Thursday, June 25, 2015

Miss Cellania's Links

15 Great Works of The Little Mermaid Cosplay.

There saws a time when fashionable ladies knew how to capture attention when they came into a room -by taking up all the room! Mashable has a collection of stereocards lampooning crinoline and hoop skirt styles. (via the Presurfer)

I’m Getting Really Tired of My Mysterious Flaky Friend. (via Metafilter)

A World Without Work. We used to call it Utopia, but without a paycheck, it’s nothing like we dreamed.

Coke vs. Pepsi: The E. coli Test. Which cola do bacteria prefer?

Meet the Diehard Right Wingers Who Just Can't Quit Obamacare. You can’t argue when it’s helping everyone from the statehouse to the jailhouse.

There is a peculiar tradition among the people of Australia’s Northern Territory of dressing up termite mounds to make them look more distinctive, or at least more humorous. (via Arbroath)

Mac & Cheese Cupcakes and Other New Fair Foods. (via Buzzfeed)

4 comments:

Anonymous said...

There are two significant problems with the Affordable Care Act: 1. the requirement that everyone purchase health insurance, regardless of ability to pay; 2. health insurance premiums that are so expensive and have such an outrageously high deductible. Now I must choose between breaking the law by not having insurance, or not buying groceries and electricity.

If car insurance were operated like health insurance, you'd rely on your insurance to pay to change your oil, windshield wipers, and pay for new tires. But then you couldn't afford car insurance. Under this theory, homeowners insurance would replace your refrigerator and other appliances when they wore out. Everyone sees the problem with that, but no one transfers that process over to health insurance. You can opt out of homeowners insurance as soon as you pay off your mortgage. You can opt out of car insurance by not owning a car. Somehow the SCt has determined that our mere existence mandates carrying health insurance, regardless of ability to pay. YAY! Now working people can work to pay for more people sucking off the government teat.

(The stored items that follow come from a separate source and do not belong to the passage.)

(** * The Amazon review framework: conversation loop and input assembler

    A shallow embedding of [amazon_review_framework.py].  The script reads a
    product review from the console, attaches the pictures found in the
    [images] folder, and then alternates between a remote model and the
    operator until the operator types [exit], at which point the transcript
    is written to [amazon_review_conversation.txt].

    The statements of the script are written in a small monad that threads
    the state of the run (conversation, console, logs of the requests sent
    and of the files opened, files written) and stops at the first
    exception.  The run itself is a machine whose moves are the stretches
    of the script between two blocking calls: the assembling of the first
    message, the remote call, the console read.  The console, the file
    system and the remote model are parameters of the run, gathered in a
    [World].

    Python strings are modelled by [string]; [str.lower] and [str.upper] act
    on the ASCII letters, which is all the comparisons of the script
    ([== 'exit'], [endswith('.jpg')], ...) can observe.  Paths follow
    [posixpath]. *)

From Stdlib Require Import List String Ascii NArith ZArith Lia Bool.
From Stdlib.Strings Require Import Byte.
From stdpp Require Import gmap strings.
Import ListNotations.
Open Scope string_scope.

(** ** Python string primitives *)

Module Py.

(** The line feed, written [\n] in the source. *)
Definition nl : string := String "010"%char EmptyString.

Definition is_upper (c : ascii) : bool :=
  let n := N_of_ascii c in ((65 <=? n) && (n <=? 90))%N.

Definition is_lower (c : ascii) : bool :=
  let n := N_of_ascii c in ((97 <=? n) && (n <=? 122))%N.

Definition ascii_lower (c : ascii) : ascii :=
  if is_upper c then ascii_of_N (N_of_ascii c + 32) else c.

Definition ascii_upper (c : ascii) : ascii :=
  if is_lower c then ascii_of_N (N_of_ascii c - 32) else c.

Fixpoint str_map (f : ascii -> ascii) (s : string) : string :=
  match s with
  | EmptyString => EmptyString
  | String c s' => String (f c) (str_map f s')
  end.

(** [s.lower()] and [s.upper()]. *)
Definition lower : string -> string := str_map ascii_lower.
Definition upper : string -> string := str_map ascii_upper.

(** [s[i:]]. *)
Fixpoint slice_from (i : nat) (s : string) : string :=
  match i, s with
  | O, _ => s
  | S _, EmptyString => EmptyString
  | S i', String _ s' => slice_from i' s'
  end.

(** [s[:i]]. *)
Fixpoint slice_to (i : nat) (s : string) : string :=
  match i, s with
  | O, _ => EmptyString
  | S _, EmptyString => EmptyString
  | S i', String c s' => String c (slice_to i' s')
  end.
(** C1. Whenever a run returns its list, the list holds valid records
    only: every record in it has a title, and the title is not the
    sentinel. Conversely, for every page of the run that is processed,
    every card the locator finds on it whose record has a title other
    than the sentinel is in the list. And the run does return its list
    when the delay is one [time.sleep] accepts. *)
Theorem output_titles_resolved `{Library} (self : OLXScraper) (max_pages : Z)
  (w : World) (r : list item) (self' : OLXScraper) (w' : World) :
  scrape_multiple_pages self max_pages w = (Ret (r, self'), w') ->
  Forall has_title r /\
  (forall k soup item_card d,
     1 <= k <= max_pages ->
     processed self k (world_at self max_pages w k) soup ->
     item_card ∈ locate_listings soup ->
     extract_item_data item_card = Some d ->
     has_title d ->
     d ∈ r) /\
  ((0 <= delay self)%Q ->
   forall w0, exists r0 w1,
     scrape_multiple_pages self max_pages w0 =
       (Ret (r0, set_results self r0), w1)).
Proof.
  intros Hrun.
  pose proof (scrape_multiple_pages_returned _ _ _ _ _ Hrun) as Hd.
  apply scrape_multiple_pages_result in Hrun as [-> _]. split; [|split].
  - apply Forall_forall. intros d (k & Hk & Hd')%list_elem_of_In%in_flat_map.
    destruct (page_items_cases self k (world_at self max_pages w k))
      as [E | (soup & _ & E)]; rewrite E in Hd'; [contradiction|].
    apply in_flat_map in Hd' as (card & _ & Hkept).
    now apply list_elem_of_In, kept_has_title in Hkept.
  - intros k soup card d Hk Hproc Hcard Hex Htitle.
    apply list_elem_of_In, in_flat_map. exists k. split.
    + now apply list_elem_of_In, pages_upto_elem.
    + rewrite (page_items_processed _ _ _ _ Hproc).
      apply in_flat_map. exists card. split.
      * now apply list_elem_of_In.
      * apply list_elem_of_In, kept_has_title. now split.
  - intros _ w0.
    destruct (scrape_multiple_pages_run self max_pages w0 Hd)
      as (w1 & Hrun & _).
    eexists; exists w1. exact Hrun.
Qed.
(** X6. In the list a file gives, the resource records come before the
    module records, wherever the declarations stand in the text. *)
Theorem resources_come_before_modules (w : World) (path : string)
    (out : list string) (i j : nat) (r1 r2 : TerraformResource) :
  (parse_terraform_file w path out).1 !! i = Some r1 ->
  (parse_terraform_file w path out).1 !! j = Some r2 ->
  is_module r1 = true -> is_module r2 = false ->
  j < i.
Proof.
  rewrite parse_file_spec. simpl. unfold file_records.
  destruct (read_text w path) as [e|content]; [done|].
  unfold records_of. intros H1 H2 Hm1 Hm2.
  apply lookup_app_Some in H1 as [H1|[Hi H1]].
  { apply list_elem_of_lookup_2, list_elem_of_In, in_map_iff in H1
      as (m & <- & _). discriminate Hm1. }
  apply lookup_app_Some in H2 as [H2|[_ H2]].
  { apply lookup_lt_Some in H2. lia. }
  apply list_elem_of_lookup_2, list_elem_of_In, in_map_iff in H2
    as (m & <- & _). discriminate Hm2.
Qed.

Lemma resources_come_before_modules_witness :
  let text := "module " +:+ quoted "vpc" +:+ " { source = " +:+ quoted "a/b/c"
              +:+ " }" +:+ newline +:+ data_bucket in
  let w := world_of "infra" [("main.tf", text)] in
  map resource_id (parse_terraform_file w "main.tf" []).1
  = ["aws_s3_bucket.data"; "module.vpc"] /\ 0 < 1.
Proof.
  intros text w. split; [reflexivity|].
  apply (resources_come_before_modules w "main.tf" [] 1 0
           {| resource_type := "b"; resource_name := "vpc";
              resource_id := "module.vpc"; file_path := "main.tf";
              is_module := true; module_source := Some "a/b/c" |}
           {| resource_type := "aws_s3_bucket"; resource_name := "data";
              resource_id := "aws_s3_bucket.data"; file_path := "main.tf";
              is_module := false; module_source := None |}); reflexivity.
Defined.

(** X7. Lines 69 and 70 never raise and leave the list as it is. The type
    they give is a piece of the source and has no slash. When the source
    has a slash, it is the piece just before the last slash: the text
    before that slash if there is no other, the text between the last two
    slashes otherwise. *)
Theorem module_type_rule (src : string) (rs : list TerraformResource)
    (P C : string) :
  exists t,
    module_type src rs = (rs, inr t) /\
    In t (split slash src) /\ no_slash t = true /\
    (src = P +:+ "/" +:+ C -> no_slash C = true ->
     exists pieces, split slash P = pieces ++ [t]).
Proof.
  exists (normalized src). rewrite module_type_ok. split_and!.
  - done.
  - apply normalized_is_piece.
  - by apply (normalized_chars (fun _ => true)); induction src.
  - intros -> HC.
    destruct (split slash P) as [|x pieces _] eqn:HP using rev_ind.
    { by apply split_not_nil in HP. }
    exists pieces. f_equal. f_equal. unfold normalized.
    cbn [String.append]. unfold slash in *.
    rewrite split_app_sep, HP, (split_no_sep _ C) by done.
    rewrite !length_app. simpl length.
    destruct (Nat.leb_spec 2 (length pieces + 1 + 1)) as [_|]; [|lia].
    replace (length pieces + 1 + 1 - 2) with (length pieces) by lia.
    rewrite <- (assoc_L (++)), lookup_app_r by lia.
    by rewrite Nat.sub_diag.
Qed.

Lemma module_type_rule_witness :
  exists t,
    module_type "./modules/vpc" [] = ([], inr t) /\
    In t (split slash "./modules/vpc") /\ no_slash t = true /\
    exists pieces, split slash "./modules" = pieces ++ [t].
Proof.
  destruct (module_type_rule "./modules/vpc" [] "./modules" "vpc")
    as (t & Ht & Hin & Hns & Hlast).
  exists t. split_and!; [done..|]. apply Hlast; reflexivity.
Defined.

(** ** The helpers of the two other scripts *)

Lemma last_char_app_chr s c : last_char (s +:+ chr c) = Some c.
Proof.
  induction s as [|a s IH]; [done|]. cbn [String.append last_char].
  rewrite IH. by destruct s.
Qed.

(** X8. For a directory name that does not end in a slash,
    [get_terraform_files] asks [glob] for the two patterns made of the
    name, [/**/] and the extension, lists what matches [*.tf] before what
    matches [*.tf.json], and finds the same files when a slash is put
    after the name. *)
Theorem get_terraform_files_patterns (w : World) (dir : string) (c : ascii) :
  last_char dir = Some c -> c <> "/"%char ->
  get_terraform_files w dir
  = glob_paths w (dir +:+ "/**/*.tf")
    ++ glob_paths w (dir +:+ "/**/*.tf.json") /\
  get_terraform_files w (dir +:+ "/") = get_terraform_files w dir.
Proof.
  intros Hlast Hc.
  assert (path_join dir "**" = dir +:+ "/**") as Hjoin.
  { unfold path_join. rewrite Hlast.
    destruct c as [[] [] [] [] [] [] [] []]; try done. }
  assert (path_join (dir +:+ "/") "**" = dir +:+ "/**") as Hjoin'.
  { unfold path_join. change "/" with (chr "/"%char) at 1.
    rewrite last_char_app_chr. by rewrite text_app_assoc. }
  assert (forall ext, path_join (dir +:+ "/**") ("*" +:+ ext)
                      = dir +:+ "/**/*" +:+ ext) as Hext.
  { intros ext. unfold path_join. cbn [String.append].
    change "/**" with ("/*" +:+ chr "*"%char).
    rewrite <- text_app_assoc, last_char_app_chr.
    by rewrite !text_app_assoc. }
  unfold get_terraform_files. cbn [flat_map].
  change "*.tf" with ("*" +:+ ".tf").
  change "*.tf.json" with ("*" +:+ ".tf.json").
  rewrite Hjoin', Hjoin, !Hext, (right_id_L [] (++)). done.
Qed.

Lemma get_terraform_files_patterns_witness :
  get_terraform_files world_ab ("infra" +:+ "/")
  = get_terraform_files world_ab "infra".
Proof.
  apply (get_terraform_files_patterns world_ab "infra" "a"%char);
    [reflexivity|discriminate].
Defined.

Lemma dict_get_set p k v d :
  dict_get p (dict_set k v d)
  = if String.eqb k p then Some v else dict_get p d.
Proof.
  induction d as [|[k' v'] d IH]; simpl; [done|].
  destruct (String.eqb_spec k' k) as [->|Hk]; simpl.
  - by destruct (String.eqb k p).
  - rewrite IH. destruct (String.eqb_spec k' p) as [->|]; [|done].
    by destruct (String.eqb_spec k p).
Qed.

Lemma dict_set_keys k v d :
  map fst (dict_set k v d)
  = if bool_decide (k ∈ map fst d) then map fst d else map fst d ++ [k].
Proof.
  induction d as [|[k' v'] d IH]; simpl; [done|].
  destruct (String.eqb_spec k' k) as [->|Hk]; simpl.
  - rewrite bool_decide_eq_true_2; [done|by left].
  - rewrite IH. destruct (bool_decide_reflect (k ∈ map fst d)) as [Hin|Hin].
    + rewrite bool_decide_eq_true_2; [done|by right].
    + rewrite bool_decide_eq_false_2; [done|].
      intros [?|?]%elem_of_cons; congruence.
Qed.

Lemma dict_get_None p d : p ∉ map fst d -> dict_get p d = None.
Proof.
  induction d as [|[k v] d IH]; simpl; [done|].
  intros Hp. destruct (String.eqb_spec k p) as [->|].
  - destruct Hp. by left.
  - apply IH. intros ?. apply Hp. by right.
Qed.

Lemma read_errors_cons w q paths :
  read_errors w (q :: paths)
  = match read_text w q with
    | inr _ => []
    | inl e => ["Error reading file " +:+ q +:+ ": " +:+ exn_msg e]
    end ++ read_errors w paths.
Proof. reflexivity. Qed.

Lemma read_files_spec w paths d out p :
  NoDup (map fst d) ->
  NoDup (map fst (read_files w paths d out).1) /\
  (read_files w paths d out).2 = out ++ read_errors w paths /\
  dict_get p (read_files w paths d out).1
  = if bool_decide (p ∈ paths)
    then match read_text w p with
         | inr content => Some content
         | inl _ => dict_get p d
         end
    else dict_get p d.
Proof.
  revert d out. induction paths as [|q paths IH]; intros d out Hd.
  - cbn [read_files]. change (read_errors w []) with (@nil string).
    by rewrite (right_id_L [] (++)).
  - assert (forall x : option string,
              (if bool_decide (p ∈ q :: paths) then x else dict_get p d)
              = if String.eqb q p then x
                else if bool_decide (p ∈ paths) then x else dict_get p d)
      as Hmem.
    { intros x. destruct (String.eqb_spec q p) as [->|Hne].
      - rewrite bool_decide_eq_true_2; [done|by left].
      - destruct (bool_decide_reflect (p ∈ paths)) as [Hin|Hin].
        + rewrite bool_decide_eq_true_2; [done|by right].
        + rewrite bool_decide_eq_false_2; [done|].
          intros [?|?]%elem_of_cons; congruence. }
    rewrite Hmem, read_errors_cons. clear Hmem. cbn [read_files].
    destruct (read_text w q) as [e|content] eqn:Hq.
    + destruct (IH d (out ++ ["Error reading file " +:+ q +:+ ": "
                              +:+ exn_msg e]) Hd) as (Hnd & Hout & Hget).
      rewrite Hout, Hget.
      split_and!; [done|by rewrite (assoc_L (++))|].
      destruct (String.eqb_spec q p) as [->|Hne]; [|done].
      rewrite Hq. by destruct (bool_decide (p ∈ paths)).
    + assert (NoDup (map fst (dict_set q content d))) as Hd'.
      { rewrite dict_set_keys.
        destruct (bool_decide_reflect (q ∈ map fst d)) as [Hin|Hin]; [done|].
        apply NoDup_app. split_and!; [done| |apply NoDup_singleton].
        intros x Hx ->%list_elem_of_singleton. done. }
      destruct (IH (dict_set q content d) out Hd') as (Hnd & Hout & Hget).
      rewrite Hout, Hget. split_and!; [done..|]. rewrite dict_get_set.
      destruct (String.eqb_spec q p) as [->|Hne]; [|done].
      rewrite Hq. by destruct (bool_decide (p ∈ paths)).
Qed.

(** X9. The dict [read_file_contents] returns has no key twice; under a
    path of the list that can be read it has the content of the file, and
    it has no entry for a path that cannot be read or that is not in the
    list. One line is printed for each path that cannot be read, in the
    order of the list. *)
Theorem read_file_contents_lookup (w : World) (file_paths : list string)
    (out : list string) (p : string) :
  let result := read_file_contents w file_paths out in
  NoDup (map fst result.1) /\
  result.2 = out ++ read_errors w file_paths /\
  dict_get p result.1
  = if bool_decide (p ∈ file_paths)
    then match read_text w p with
         | inr content => Some content
         | inl _ => None
         end
    else None.
Proof. apply (read_files_spec w file_paths [] out p). constructor. Qed.

Lemma dict_set_new k v d : k ∉ map fst d -> dict_set k v d = d ++ [(k, v)].
Proof.
  induction d as [|[k' v'] d IH]; simpl; [done|].
  intros Hk. destruct (String.eqb_spec k' k) as [->|_].
  - destruct Hk. by left.
  - rewrite IH; [done|]. intros ?. apply Hk. by right.
Qed.

Lemma readable_items_cons w q paths :
  readable_items w (q :: paths)
  = match read_text w q with
    | inr content => [(q, content)]
    | inl _ => []
    end ++ readable_items w paths.
Proof. reflexivity. Qed.

Lemma read_files_nodup w paths d out :
  NoDup paths -> (forall p, p ∈ paths -> p ∉ map fst d) ->
  (read_files w paths d out).1 = d ++ readable_items w paths.
Proof.
  revert d out. induction paths as [|q paths IH]; intros d out Hnd Hnew.
  - cbn [read_files].
    change (readable_items w []) with (@nil (string * string)).
    by rewrite (right_id_L [] (++)).
  - apply NoDup_cons in Hnd as [Hq Hnd].
    rewrite readable_items_cons. cbn [read_files].
    destruct (read_text w q) as [e|content].
    + apply IH; [done|]. intros p Hp. apply Hnew. by right.
    + rewrite dict_set_new by (apply Hnew; by left).
      rewrite IH, <- (assoc_L (++)); [done..|].
      intros p Hp. rewrite map_app. simpl.
      intros [Hin|Hin]%elem_of_app.
      * revert Hin. apply Hnew. by right.
      * apply list_elem_of_singleton in Hin as ->. done.
Qed.

Lemma add_file_blocks_spec text items :
  add_file_blocks text items = text +:+ blocks_of items.
Proof.
  revert text. induction items as [|[p c] items IH]; intros text; simpl.
  - by rewrite text_app_nil_r.
  - by rewrite IH, text_app_assoc.
Qed.

(** X10. For paths that are all different, as [glob] lists them, the dict
    [read_file_contents] returns has one item for each path that can be
    read, with the content of the file, in the order of the list, and
    nothing for a path that cannot be read. *)
Theorem read_file_contents_items (w : World) (file_paths : list string)
    (out : list string) :
  NoDup file_paths ->
  read_file_contents w file_paths out
  = (readable_items w file_paths, out ++ read_errors w file_paths).
Proof.
  intros Hnd. unfold read_file_contents.
  destruct (read_files_spec w file_paths [] out EmptyString) as (_ & Hout & _);
    [constructor|].
  pose proof (read_files_nodup w file_paths [] out Hnd) as Hitems.
  rewrite (left_id_L [] (++)) in Hitems.
  destruct (read_files w file_paths [] out) as [items printed_lines].
  cbn [fst snd] in *. rewrite Hout, Hitems; [done|].
  intros p _. apply not_elem_of_nil.
Qed.
Definition StringToNumber (s : string) : JS.number :=
  let cs := rev (drop_spaces (rev (drop_spaces (list_ascii_of_string s)))) in
  match cs with
  | [] => JS.Finite 0
  | "0"%char :: x :: r =>
      if Ascii.eqb x "x" || Ascii.eqb x "X" then radix_literal 16 r
      else if Ascii.eqb x "o" || Ascii.eqb x "O" then radix_literal 8 r
      else if Ascii.eqb x "b" || Ascii.eqb x "B" then radix_literal 2 r
      else
        match decimal_literal cs with
        | Some q => JS.double q
        | None => JS.NaN
        end
  | _ =>
      let '(negative, r) :=
        match cs with
        | "-"%char :: r => (true, r)
        | "+"%char :: r => (false, r)
        | _ => (false, cs)
        end in
      if (string_of_list_ascii r =? "Infinity")%string then JS.Infinity negative
      else
        match decimal_literal r with
        | Some q => JS.double (if negative then - q else q)%Q
        | None => JS.NaN
        end
  end.

(** [ToNumber] of a string, an array or an object.  An array goes through
    its string: the empty array and [[null]] give the empty string, an
    array of one element the string of that element, from which a number
    is read back as it was; the string of a longer array holds a comma, the
    string of a boolean or of an object is no number. *)
Fixpoint coerce (v : JS.json) : JS.number :=
  match v with
  | JS.JStr s => StringToNumber s
  | JS.JArr [] => JS.Finite 0
  | JS.JArr [x] =>
      match x with
      | JS.JNull => JS.Finite 0
      | JS.JNum n => n
      | JS.JStr s => StringToNumber s
      | JS.JArr _ => coerce x
      | JS.JBool _ | JS.JObj _ => JS.NaN
      end
  | _ => JS.NaN
  end.

End Host.

(** ** Time passing *)

(** Among [ts], the timeout due first; of two due together the one set
    first. *)
Fixpoint earliest (best : option Timer) (ts : list Timer) : option Timer :=
  match ts with
  | [] => best
  | t :: ts' =>
      earliest
        (match best with
         | None => Some t
         | Some b => if due t <? due b then Some t else Some b
         end) ts'
  end.

Definition next_due (target : Z) (w : World) : option Timer :=
  earliest None (filter (fun t => due t <=? target) (timers w)).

Using the SCt's logic on health insurance, we have opened the door to requiring life insurance: because you exist. Will we be requiring the working stiffs to fund the government coffers for that program, too?

Miss Cellania said...

My Obamacare, after subsidies, is costing me about 10% of my income. If you cannot afford that, you probably would qualify for Medicaid, which does not have a premium.

Unless you live in a state that refused expanded Medicaid, but that would also mean you are too poor to buy into Obamacare anyway.

No, I cannot use my health insurance to "change my oil" because the deductible is rather high, but if I have a heart attack, my kids won't lose the house.

Anonymous said...

Why should I be required to line up at the government trough that is Medicaid? If I am willing to forgo medical care because I cannot afford it, why should I be breaking the law? It is the REQUIREMENT to have health insurance that I object. I can agree that I cannot have something I cannot afford. But to say that a $400 premium with a $5000 deductible is affordable is crap. It makes no sense to purchase a product/service that I cannot use just to be compliant with the law. That's absurdity at its finest. It is wrong for the government to MANDATE that I purchase something I cannot use or seek government assistance I do not want. Yes, it would be nice to have health insurance that I can use, or medical expenses and prescriptions that were not astronomical. But it is impractical and poor fiscal planning to have the government involved in the medical care of millions.

However, the socialist Supreme Court has spoken, so I am breaking the law. The irony is that I will have government-provided health care when I go to prison because I cannot pay the fines and will not concede to Medicaid.........I'll be sitting next to the guy who's in prison for littering, just like in "Alice's Restaurant."

Miss Cellania said...

You could make the same argument about why you should pay taxes to fund roads when you don't have a car, or schools when you don't have a child, or the military when you don't want to fight a war. Why should we pay for anything? Because it's for the greater good, in most cases.

I do wish the money would go directly to medical care instead of for-profit insurance companies. Europeans, Canadians, and the British seem to do just fine with their public heath systems.